Record minv (m0 : mem) (P : gmap nat (bool * list call)) (l : list done_call) (s : machine) : Prop := {
  mi_ctx : forall i c, ctxs s !! i = Some c -> calls_of i l = returned c ++ pending c;
  mi_none : forall i, P !! i = None -> ctxs s !! i = None /\ calls_of i l = [];
  mi_prog : forall i p, P !! i = Some p -> exists c, ctxs s !! i = Some c /\ (returned c).*1 ++ current_call c ++ todo c = p.2;
  mi_good : forall i c, ctxs s !! i = Some c -> Forall good (current_call c ++ todo c);
  mi_rest : forall i c, ctxs s !! i = Some c -> i <> cur s -> at_rest c;
  mi_cur : exists c g, ctxs s !! cur s = Some c /\ in_order m0 l g /\ dom g = D /\
    ((at_rest c /\ memory s = g) \/ inside g (memory s) c)
}.

Lemma calls_of_app i l d : calls_of i (l ++ [d]) = calls_of i l ++ (if decide (who d = i) then [(which d, what d)] else []).
Proof using. unfold calls_of. rewrite filter_app, fmap_app. f_equal. rewrite filter_cons, filter_nil. by case_decide. Qed.

(** a step of the context that runs, with the call [d] taking effect or none *)
Lemma minv_run m0 P l s c m' c' g' ds :
  minv m0 P l s -> ctxs s !! cur s = Some c ->
  (ds = [] \/ exists d, ds = [d] /\ who d = cur s) ->
  returned c' ++ pending c' = returned c ++ pending c ++ ((fun d => (which d, what d)) <$> ds) ->
  (returned c').*1 ++ current_call c' ++ todo c' = (returned c).*1 ++ current_call c ++ todo c ->
  Forall good (current_call c' ++ todo c') ->
  in_order m0 (l ++ ds) g' -> dom g' = D -> ((at_rest c' /\ m' = g') \/ inside g' m' c') ->
  minv m0 P (l ++ ds) (mkMach m' (<[cur s := c']> (ctxs s)) (cur s)).
Proof using.
  intros [H1 H2 H3 H4 H5 H6] Hc Hds Hr Hp Hg Ho Hd Hi.
  assert (Hof : forall i, calls_of i (l ++ ds) = calls_of i l ++ (if decide (i = cur s) then (fun d => (which d, what d)) <$> ds else [])).
  { intros i. destruct Hds as [->|(d & -> & Hw)]; [rewrite app_nil_r; case_decide; by rewrite app_nil_r|]. rewrite calls_of_app, Hw.
    destruct (decide (cur s = i)), (decide (i = cur s)); done. }
  split; cbn [ctxs cur memory].
  - intros i ci [[<- <-]|[Hne Hi']]%lookup_insert_Some; rewrite Hof.
    + rewrite decide_True by done. rewrite (H1 _ _ Hc), Hr. by rewrite app_assoc.
    + rewrite decide_False by done. rewrite app_nil_r. by apply H1.
  - intros i Hi'. destruct (H2 i Hi') as [E1 E2]. assert (i <> cur s) by congruence.
    by rewrite lookup_insert_ne, Hof, decide_False, app_nil_r.
  - intros i p Hpi. destruct (H3 i p Hpi) as (ci & Hci & E). destruct (decide (i = cur s)) as [->|Hne].
    + exists c'. rewrite lookup_insert_eq. split; [done|]. assert (ci = c) as -> by congruence. by rewrite Hp.
    + exists ci. by rewrite lookup_insert_ne.
  - intros i ci [[<- <-]|[Hne Hi']]%lookup_insert_Some; [done|by apply (H4 i)].
  - intros i ci [[<- <-]|[Hne Hi']]%lookup_insert_Some Hn; [done|by apply (H5 i)].
  - exists c', g'. rewrite lookup_insert_eq. done.
Qed.
Lemma section_pending psr (k : code Z) : in_section psr k -> match k with Done _ => False | _ => True end.
Proof using. by destruct k. Qed.

Lemma protected_start x : good x -> match prog x with Done _ => False | _ => True end.
Proof using Hprot. intros Hx. by destruct (Hprot x Hx) as [(p & k & ->)|(k & -> & _)]. Qed.

Lemma protected_pending x t b rs : good x -> pending (mkCtx t (Some (x, prog x)) b rs) = [].
Proof using Hprot. intros Hx. pose proof (protected_start x Hx). unfold pending. cbn. by destruct (prog x). Qed.

Lemma pending_section psr x k t b rs : in_section psr k -> pending (mkCtx t (Some (x, k)) b rs) = [].
Proof using. intros Hk. pose proof (section_pending _ _ Hk). unfold pending. cbn. by destruct k. Qed.

Ltac one_step H c Hc := eapply (minv_run _ _ _ _ c); [exact H|exact Hc|..]; cbn [returned todo running fmap list_fmap].

(** the context that runs, between two calls, starts one or returns *)
Lemma rest_step m0 P l s c g m' c' :
  minv m0 P l s -> ctxs s !! cur s = Some c -> at_rest c -> memory s = g -> in_order m0 l g -> dom g = D ->
  ctx_step (memory s) c = Some (m', c') -> exists ds, minv m0 P (l ++ ds) (mkMach m' (<[cur s := c']> (ctxs s)) (cur s)).
Proof using Hprot Hsafe.
  intros H Hc Hr Em Ho Hd E. pose proof (mi_good _ _ _ _ H _ _ Hc) as Hg. unfold ctx_step in E. destruct c as [td ru b rs].
  destruct Hr as [Hru|x Hru|x r Hru]; cbn [running todo ie returned] in *; subst ru.
  - destruct td as [|x td]; [done|]. injection E as <- <-. pose proof (Forall_inv Hg) as Hx. exists [].
    one_step H (mkCtx (x :: td) None b rs) Hc; [by left| |done|exact Hg|by rewrite app_nil_r|done|].
    + rewrite protected_pending by done. done.
    + left. split; [by eapply rest_start|done].
  - pose proof (Forall_inv Hg) as Hx. destruct (Hsafe x g Hx Hd) as (r & m2 & Hd2 & Ha).
    pose proof (protected_pending x td b rs Hx) as Hpe. destruct (Hprot x Hx) as [(p & k & Ep)|(k & Ep & Hk)]; rewrite Ep in E, Ha.
    + rewrite Em in E. pose proof (Ha b) as Hb. cbn in Hb. destruct (g !! p) as [v|] eqn:Ev; [|done]. cbn in E, Hb.
      injection E as <- <-. injection Hb as <- <-. exists [mkDone (cur s) x (k v)].
      one_step H (mkCtx td (Some (x, prog x)) b rs) Hc; [right; by eexists|by rewrite Hpe|done|exact Hg| |exact Hd2|].
      * eapply in_order_snoc; [exact Ho|]. cbn. intros b'. rewrite Ep. cbn. by rewrite Ev.
      * left. split; [by eapply rest_done|done].
    + injection E as <- <-. exists []. one_step H (mkCtx td (Some (x, prog x)) b rs) Hc; [by left| |done|exact Hg|by rewrite app_nil_r|exact Hd|].
      * rewrite Hpe. by rewrite (pending_section b) by apply Hk.
      * right. exists x, (k b), b, r, m2. split_and!; [done|apply Hk|done|done| | |done].
        -- rewrite Em. apply (Ha b).
        -- intros b'. rewrite Ep. apply Ha.
  - injection E as <- <-. exists []. one_step H (mkCtx td (Some (x, Done r)) b rs) Hc; [by left|cbn; by rewrite app_nil_r| | |by rewrite app_nil_r|done|].
    + cbn. rewrite fmap_app. cbn. by rewrite <- app_assoc.
    + by apply Forall_inv_tail in Hg.
    + left. split; [by apply rest_idle|done].
Qed.

(** inside a call it makes one of its accesses, or ends it *)
Lemma inside_step m0 P l s c g m' c' :
  minv m0 P l s -> ctxs s !! cur s = Some c -> inside g (memory s) c -> in_order m0 l g -> dom g = D ->
  ctx_step (memory s) c = Some (m', c') -> exists ds, minv m0 P (l ++ ds) (mkMach m' (<[cur s := c']> (ctxs s)) (cur s)).
Proof using.
  intros H Hc (x & k & psr & r & m2 & Hru & Hk & Hie & Hx & Ha & Hall & Hd2) Ho Hd E. pose proof (mi_good _ _ _ _ H _ _ Hc) as Hg.
  unfold ctx_step in E. destruct c as [td ru b rs]. cbn [running todo ie returned] in *. subst ru b.
  assert (Hpe := pending_section psr x k td false rs Hk).
  assert (Hin : forall m1 k1, in_section psr k1 -> alone k1 false m1 = Some (r, psr, m2) -> m' = m1 -> c' = mkCtx td (Some (x, k1)) false rs ->
    exists ds, minv m0 P (l ++ ds) (mkMach m' (<[cur s := c']> (ctxs s)) (cur s))).
  { intros m1 k1 Hk1 Ha1 -> ->. exists []. one_step H (mkCtx td (Some (x, k)) false rs) Hc; [by left| |done|exact Hg|by rewrite app_nil_r|exact Hd|].
    - rewrite Hpe. by rewrite (pending_section psr).
    - right. by exists x, k1, psr, r, m2. }
  destruct k as [a|p k|p v k|k|b k]; cbn in Hk, Ha; try done.
  - destruct (memory s !! p) as [v|]; [|done]. cbn in E, Ha. injection E as <- <-. by eapply Hin.
  - destruct (memory s !! p) as [w|]; [|done]. cbn in E, Ha. injection E as <- <-. by eapply Hin.
  - destruct Hk as [-> [a ->]]. cbn in Ha. injection Ha as -> <-. injection E as <- <-. exists [mkDone (cur s) x r].
    one_step H (mkCtx td (Some (x, IntRestore psr (Done r))) false rs) Hc; [right; by eexists|by rewrite Hpe|done|exact Hg| |exact Hd2|].
    + by eapply in_order_snoc.
    + left. split; [by eapply rest_done|done].
Qed.

Lemma minv_step m0 P l s e s' : minv m0 P l s -> mstep e s = Some s' -> exists ds, minv m0 P (l ++ ds) s'.
Proof using Hprot Hsafe.
  intros H E. destruct (mi_cur _ _ _ _ H) as (c & g & Hc & Ho & Hd & Hcase). unfold mstep in E. rewrite Hc in E. cbn in E. destruct e as [|j].
  - destruct (ctx_step (memory s) c) as [[m' c']|] eqn:Es; [|done]. cbn in E. injection E as <-.
    destruct Hcase as [[Hr Em]|Hin]; [by eapply rest_step|by eapply inside_step].
  - destruct (ctxs s !! j) as [cj|] eqn:Hj; [|done]. cbn in E. destruct (ie c || finished c) eqn:Hl; [|done]. injection E as <-.
    destruct Hcase as [[Hr Em]|(x & k & psr & r & m2 & Hru & _ & Hie & _)].
    2: { unfold finished in Hl. by rewrite Hru, Hie in Hl. }
    exists []. rewrite app_nil_r. destruct H as [H1 H2 H3 H4 H5 H6]. split; cbn [ctxs cur memory]; try done.
    + intros i ci Hi Hne. destruct (decide (i = cur s)) as [->|Hi']; [assert (ci = c) as -> by congruence; done|by apply (H5 i)].
    + exists cj, g. split_and!; [done..|]. left. split; [|done].
      destruct (decide (j = cur s)) as [->|Hne]; [assert (cj = c) as -> by congruence; done|by apply (H5 j)].
Qed.

Lemma minv_runs m0 P es : forall l s s', minv m0 P l s -> mruns es s = Some s' -> exists ds, minv m0 P (l ++ ds) s'.
Proof using Hprot Hsafe.
  induction es as [|e es IH]; intros l s s' H E; cbn in E; [simplify_eq; exists []; by rewrite app_nil_r|].
  destruct (mstep e s) as [s1|] eqn:Es; [|done]. cbn in E. destruct (minv_step _ _ _ _ _ _ H Es) as (ds & H1).
  destruct (IH _ _ _ H1 E) as (ds2 & H2). exists (ds ++ ds2). by rewrite app_assoc.
Qed.

Lemma minv_start m0 P first : dom m0 = D -> is_Some (P !! first) -> (forall i b cs, P !! i = Some (b, cs) -> Forall good cs) ->
  minv m0 P [] (mstart m0 P first).
Proof using.
  intros Hd [p Hp] Hg. assert (Hl : forall i, ctxs (mstart m0 P first) !! i = (fun p => mkCtx p.2 None p.1 []) <$> P !! i) by (intros; apply lookup_fmap).
  split.
  - intros i c Hc. rewrite Hl in Hc. destruct (P !! i); [|done]. by injection Hc as <-.
  - intros i Hi. by rewrite Hl, Hi.
  - intros i q Hq. eexists. rewrite Hl, Hq. done.
  - intros i c Hc. rewrite Hl in Hc. destruct (P !! i) as [[b cs]|] eqn:E; [|done]. injection Hc as <-. by eapply Hg.
  - intros i c Hc _. rewrite Hl in Hc. destruct (P !! i); [|done]. injection Hc as <-. by apply rest_idle.
  - eexists _, m0. rewrite Hl. cbn. rewrite Hp. split_and!; [done|constructor|done|]. left. split; [by apply rest_idle|done].
Qed.

Lemma minv_linear m0 P l s : minv m0 P l s -> linear m0 P l s.
Proof using Hprot.
  intros H. pose proof H as [H1 H2 H3 H4 _ (c & g & Hc & Ho & Hd & Hcase)]. split; try done. exists g. split; [done|].
  intros Hb. specialize (Hb c Hc). destruct Hcase as [[_ ?]|(x & k & psr & r & m2 & Hru & Hk & _)]; [done|].
  unfold between in Hb. rewrite Hru in Hb. pose proof (section_pending _ _ Hk). by destruct k.
Qed.

(** the context that runs is not stuck *)
Lemma minv_progress m0 P l s c : minv m0 P l s -> ctxs s !! cur s = Some c -> finished c = false -> is_Some (mstep Run s).
Proof using Hprot Hsafe.
  intros H Hc Hf. destruct (mi_cur _ _ _ _ H) as (c' & g & Hc' & _ & Hd & Hcase). assert (c' = c) as -> by congruence.
  unfold mstep. rewrite Hc. cbn. assert (Hs : is_Some (ctx_step (memory s) c)); [|destruct Hs as [[m' c2] ->]; by eexists].
  pose proof (mi_good _ _ _ _ H _ _ Hc) as Hg. unfold ctx_step, finished in *. destruct c as [td ru b rs].
  destruct Hcase as [[[Hru|x Hru|x r Hru] Em]|(x & k & psr & r & m2 & Hru & Hk & Hie & Hx & Ha & _)]; cbn [running todo ie returned] in *; subst ru.
  - destruct td; [done|by eexists].
  - pose proof (Forall_inv Hg) as Hx. destruct (Hsafe x g Hx Hd) as (r & m2 & _ & Ha). specialize (Ha b).
    destruct (Hprot x Hx) as [(p & k & Ep)|(k & Ep & Hk)]; rewrite Ep in *; [|by eexists]. rewrite Em. cbn in Ha. destruct (g !! p); [by eexists|done].
  - by eexists.
  - destruct k as [a|p k|p v k|k|b' k]; cbn in Hk, Ha; try done; try by eexists.
    + destruct (memory s !! p); [by eexists|done].
    + destruct (memory s !! p); [by eexists|done].
Qed.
= = = =
Up to and including the line with "mi_prog : forall", transcribe the entries above exactly, starting from their first line.

Answer box
Record minv (m0 : mem) (P : gmap nat (bool * list call)) (l : list done_call) (s : machine) : Prop := {
  mi_ctx : forall i c, ctxs s !! i = Some c -> calls_of i l = returned c ++ pending c;
  mi_none : forall i, P !! i = None -> ctxs s !! i = None /\ calls_of i l = [];
  mi_prog : forall i p, P !! i = Some p -> exists c, ctxs s !! i = Some c /\ (returned c).*1 ++ current_call c ++ todo c = p.2;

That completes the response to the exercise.